THE INPUT section start

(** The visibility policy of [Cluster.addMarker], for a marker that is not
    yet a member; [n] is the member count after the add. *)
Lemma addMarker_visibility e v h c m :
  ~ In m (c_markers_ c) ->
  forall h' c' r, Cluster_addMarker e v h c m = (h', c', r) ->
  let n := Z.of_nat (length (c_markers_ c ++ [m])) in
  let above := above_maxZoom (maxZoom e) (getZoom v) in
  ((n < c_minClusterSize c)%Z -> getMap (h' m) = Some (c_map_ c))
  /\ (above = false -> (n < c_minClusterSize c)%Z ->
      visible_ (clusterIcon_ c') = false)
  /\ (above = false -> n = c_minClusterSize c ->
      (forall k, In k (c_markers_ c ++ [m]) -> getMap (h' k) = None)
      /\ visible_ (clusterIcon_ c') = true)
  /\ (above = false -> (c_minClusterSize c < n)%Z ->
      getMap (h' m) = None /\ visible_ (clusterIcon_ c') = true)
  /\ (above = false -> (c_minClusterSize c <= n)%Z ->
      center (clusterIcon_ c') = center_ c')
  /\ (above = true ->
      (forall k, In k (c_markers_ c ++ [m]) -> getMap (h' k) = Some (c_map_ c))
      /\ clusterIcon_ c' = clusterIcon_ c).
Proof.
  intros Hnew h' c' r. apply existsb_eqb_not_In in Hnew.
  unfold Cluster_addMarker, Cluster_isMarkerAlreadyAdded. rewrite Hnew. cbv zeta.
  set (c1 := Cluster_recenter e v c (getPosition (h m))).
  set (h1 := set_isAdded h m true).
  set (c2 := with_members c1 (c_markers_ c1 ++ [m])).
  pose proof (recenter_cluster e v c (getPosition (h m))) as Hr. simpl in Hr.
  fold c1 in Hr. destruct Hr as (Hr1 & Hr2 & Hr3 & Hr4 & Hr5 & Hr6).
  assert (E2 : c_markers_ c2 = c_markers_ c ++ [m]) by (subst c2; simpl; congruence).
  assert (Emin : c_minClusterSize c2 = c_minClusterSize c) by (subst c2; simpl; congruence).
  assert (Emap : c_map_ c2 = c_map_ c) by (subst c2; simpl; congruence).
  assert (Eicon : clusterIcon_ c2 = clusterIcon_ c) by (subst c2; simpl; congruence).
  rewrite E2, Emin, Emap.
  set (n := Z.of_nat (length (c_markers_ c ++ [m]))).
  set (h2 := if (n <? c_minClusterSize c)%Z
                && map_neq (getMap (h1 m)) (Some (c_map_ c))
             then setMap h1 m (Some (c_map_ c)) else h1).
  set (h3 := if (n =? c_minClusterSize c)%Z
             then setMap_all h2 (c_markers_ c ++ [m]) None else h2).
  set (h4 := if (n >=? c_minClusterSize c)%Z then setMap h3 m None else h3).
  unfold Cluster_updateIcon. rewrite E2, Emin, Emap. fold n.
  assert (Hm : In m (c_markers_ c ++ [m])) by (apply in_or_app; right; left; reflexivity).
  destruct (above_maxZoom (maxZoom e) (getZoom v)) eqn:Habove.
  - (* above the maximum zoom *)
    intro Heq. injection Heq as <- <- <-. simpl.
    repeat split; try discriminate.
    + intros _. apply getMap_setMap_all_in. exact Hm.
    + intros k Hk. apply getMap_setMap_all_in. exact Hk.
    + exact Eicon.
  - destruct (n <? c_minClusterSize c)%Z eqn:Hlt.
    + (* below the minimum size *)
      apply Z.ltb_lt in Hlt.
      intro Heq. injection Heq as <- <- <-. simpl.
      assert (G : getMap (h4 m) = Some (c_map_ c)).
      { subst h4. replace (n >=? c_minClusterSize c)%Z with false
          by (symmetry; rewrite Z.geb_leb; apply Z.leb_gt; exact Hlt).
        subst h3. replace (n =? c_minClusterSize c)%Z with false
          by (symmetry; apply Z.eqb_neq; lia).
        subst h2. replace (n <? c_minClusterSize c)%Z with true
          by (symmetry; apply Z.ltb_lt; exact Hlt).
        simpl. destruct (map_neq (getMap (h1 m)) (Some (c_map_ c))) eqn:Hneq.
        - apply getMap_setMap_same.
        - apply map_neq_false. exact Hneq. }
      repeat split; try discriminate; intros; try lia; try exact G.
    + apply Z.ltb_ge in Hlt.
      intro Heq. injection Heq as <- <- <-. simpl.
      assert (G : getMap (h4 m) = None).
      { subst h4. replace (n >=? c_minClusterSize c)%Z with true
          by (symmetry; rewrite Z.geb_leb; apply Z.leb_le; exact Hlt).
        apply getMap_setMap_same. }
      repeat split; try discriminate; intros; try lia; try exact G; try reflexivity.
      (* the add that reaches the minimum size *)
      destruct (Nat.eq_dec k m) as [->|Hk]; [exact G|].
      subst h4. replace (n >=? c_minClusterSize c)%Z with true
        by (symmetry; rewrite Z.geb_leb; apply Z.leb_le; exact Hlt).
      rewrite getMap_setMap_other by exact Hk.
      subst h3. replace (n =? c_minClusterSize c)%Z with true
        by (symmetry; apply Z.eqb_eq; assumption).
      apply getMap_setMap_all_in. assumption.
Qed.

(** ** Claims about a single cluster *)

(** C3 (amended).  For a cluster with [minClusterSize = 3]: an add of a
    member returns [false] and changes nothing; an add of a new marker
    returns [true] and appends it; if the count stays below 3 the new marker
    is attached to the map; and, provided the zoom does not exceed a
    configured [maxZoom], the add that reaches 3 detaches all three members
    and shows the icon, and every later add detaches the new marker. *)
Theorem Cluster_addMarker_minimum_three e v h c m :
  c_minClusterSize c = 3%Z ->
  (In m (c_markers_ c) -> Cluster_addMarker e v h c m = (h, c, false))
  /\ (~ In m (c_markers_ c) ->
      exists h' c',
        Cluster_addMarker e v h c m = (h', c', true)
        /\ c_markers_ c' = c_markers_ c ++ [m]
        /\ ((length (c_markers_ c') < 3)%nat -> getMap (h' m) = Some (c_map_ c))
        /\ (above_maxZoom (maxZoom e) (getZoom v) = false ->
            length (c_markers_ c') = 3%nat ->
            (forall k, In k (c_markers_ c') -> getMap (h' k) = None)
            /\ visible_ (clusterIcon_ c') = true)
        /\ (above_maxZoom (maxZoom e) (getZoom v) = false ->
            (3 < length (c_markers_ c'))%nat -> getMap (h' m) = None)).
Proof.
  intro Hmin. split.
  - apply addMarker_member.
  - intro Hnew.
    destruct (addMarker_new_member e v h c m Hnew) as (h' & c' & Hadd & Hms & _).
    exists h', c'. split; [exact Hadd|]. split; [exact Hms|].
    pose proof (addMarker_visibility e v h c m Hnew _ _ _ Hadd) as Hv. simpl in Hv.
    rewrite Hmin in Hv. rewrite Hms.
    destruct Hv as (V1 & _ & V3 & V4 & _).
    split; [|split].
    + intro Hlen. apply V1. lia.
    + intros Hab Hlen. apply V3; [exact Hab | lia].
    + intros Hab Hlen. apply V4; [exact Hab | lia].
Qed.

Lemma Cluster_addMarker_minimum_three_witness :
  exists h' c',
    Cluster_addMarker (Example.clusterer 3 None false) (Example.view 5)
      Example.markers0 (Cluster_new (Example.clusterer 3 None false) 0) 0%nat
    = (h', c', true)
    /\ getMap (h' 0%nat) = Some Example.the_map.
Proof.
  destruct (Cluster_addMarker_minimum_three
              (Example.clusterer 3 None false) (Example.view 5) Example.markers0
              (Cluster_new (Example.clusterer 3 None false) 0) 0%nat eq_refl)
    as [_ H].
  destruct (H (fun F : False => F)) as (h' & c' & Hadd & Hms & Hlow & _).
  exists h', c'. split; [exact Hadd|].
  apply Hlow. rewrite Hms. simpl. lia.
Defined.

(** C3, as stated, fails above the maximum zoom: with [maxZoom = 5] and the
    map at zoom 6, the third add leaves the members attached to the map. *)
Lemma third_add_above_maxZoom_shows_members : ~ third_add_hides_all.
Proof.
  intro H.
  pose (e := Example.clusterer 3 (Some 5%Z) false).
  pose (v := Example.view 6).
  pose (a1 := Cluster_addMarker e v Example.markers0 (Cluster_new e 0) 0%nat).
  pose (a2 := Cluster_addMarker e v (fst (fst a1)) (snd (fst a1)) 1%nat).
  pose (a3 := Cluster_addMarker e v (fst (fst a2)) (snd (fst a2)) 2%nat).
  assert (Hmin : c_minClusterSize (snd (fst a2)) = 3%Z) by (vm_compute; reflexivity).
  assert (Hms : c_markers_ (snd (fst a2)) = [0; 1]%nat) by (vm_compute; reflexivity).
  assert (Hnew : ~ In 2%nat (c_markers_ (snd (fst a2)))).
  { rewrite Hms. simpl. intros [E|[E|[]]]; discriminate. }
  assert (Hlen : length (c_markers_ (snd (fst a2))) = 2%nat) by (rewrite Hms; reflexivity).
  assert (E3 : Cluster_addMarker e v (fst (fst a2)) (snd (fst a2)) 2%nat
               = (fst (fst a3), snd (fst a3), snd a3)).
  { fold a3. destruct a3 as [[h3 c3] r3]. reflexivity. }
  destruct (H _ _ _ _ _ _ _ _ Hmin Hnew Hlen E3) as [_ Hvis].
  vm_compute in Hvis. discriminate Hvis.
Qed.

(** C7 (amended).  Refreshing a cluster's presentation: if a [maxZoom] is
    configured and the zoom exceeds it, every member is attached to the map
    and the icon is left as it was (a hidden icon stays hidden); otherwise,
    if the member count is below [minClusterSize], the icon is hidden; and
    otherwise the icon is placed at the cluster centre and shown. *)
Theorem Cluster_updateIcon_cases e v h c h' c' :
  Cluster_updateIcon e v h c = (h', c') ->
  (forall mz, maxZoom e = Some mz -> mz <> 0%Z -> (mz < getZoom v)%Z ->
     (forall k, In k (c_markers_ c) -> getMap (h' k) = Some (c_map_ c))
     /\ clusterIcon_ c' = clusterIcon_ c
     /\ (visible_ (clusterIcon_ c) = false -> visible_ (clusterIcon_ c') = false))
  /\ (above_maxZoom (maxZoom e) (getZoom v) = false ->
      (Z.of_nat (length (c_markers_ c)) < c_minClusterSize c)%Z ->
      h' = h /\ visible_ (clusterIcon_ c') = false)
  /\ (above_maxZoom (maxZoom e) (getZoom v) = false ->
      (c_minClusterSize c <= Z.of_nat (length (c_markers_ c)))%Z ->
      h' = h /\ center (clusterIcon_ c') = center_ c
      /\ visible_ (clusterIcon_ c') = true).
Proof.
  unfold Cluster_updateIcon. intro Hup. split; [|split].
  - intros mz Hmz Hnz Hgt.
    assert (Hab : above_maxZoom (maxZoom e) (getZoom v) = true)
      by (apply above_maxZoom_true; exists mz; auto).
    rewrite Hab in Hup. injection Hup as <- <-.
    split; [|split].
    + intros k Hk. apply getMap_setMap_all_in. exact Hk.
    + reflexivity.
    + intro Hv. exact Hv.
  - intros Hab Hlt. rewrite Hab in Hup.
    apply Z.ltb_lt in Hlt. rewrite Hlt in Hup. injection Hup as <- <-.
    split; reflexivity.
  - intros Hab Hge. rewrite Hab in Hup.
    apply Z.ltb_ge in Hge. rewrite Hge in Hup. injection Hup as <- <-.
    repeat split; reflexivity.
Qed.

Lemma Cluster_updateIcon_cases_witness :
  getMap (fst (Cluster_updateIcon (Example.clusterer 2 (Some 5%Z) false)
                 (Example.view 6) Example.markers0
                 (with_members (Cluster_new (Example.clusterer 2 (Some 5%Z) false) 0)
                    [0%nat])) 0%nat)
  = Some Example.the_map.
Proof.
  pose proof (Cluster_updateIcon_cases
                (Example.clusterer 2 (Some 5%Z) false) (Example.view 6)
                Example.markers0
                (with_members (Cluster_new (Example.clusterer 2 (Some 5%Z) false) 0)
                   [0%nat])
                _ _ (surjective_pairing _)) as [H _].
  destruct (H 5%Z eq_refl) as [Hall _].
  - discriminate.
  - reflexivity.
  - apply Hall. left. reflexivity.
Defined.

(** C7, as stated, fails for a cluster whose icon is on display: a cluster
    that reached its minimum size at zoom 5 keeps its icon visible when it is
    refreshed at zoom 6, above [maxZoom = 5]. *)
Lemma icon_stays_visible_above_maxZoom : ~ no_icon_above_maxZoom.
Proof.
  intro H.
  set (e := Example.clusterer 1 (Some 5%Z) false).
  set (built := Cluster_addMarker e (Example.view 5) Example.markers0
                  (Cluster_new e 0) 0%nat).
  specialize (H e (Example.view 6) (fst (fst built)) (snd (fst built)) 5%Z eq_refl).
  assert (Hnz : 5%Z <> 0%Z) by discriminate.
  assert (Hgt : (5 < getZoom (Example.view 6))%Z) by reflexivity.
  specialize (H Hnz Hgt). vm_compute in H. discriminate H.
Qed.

THE INPUT section end

INSTRUCTIONS TO FOLLOW: Quote exactly the lines running from the start of the listing above through the line where "forall h' c'" is found, and output no other lines.

WRITTEN SOLUTION:
(** The visibility policy of [Cluster.addMarker], for a marker that is not
    yet a member; [n] is the member count after the add. *)
Lemma addMarker_visibility e v h c m :
  ~ In m (c_markers_ c) ->
  forall h' c' r, Cluster_addMarker e v h c m = (h', c', r) ->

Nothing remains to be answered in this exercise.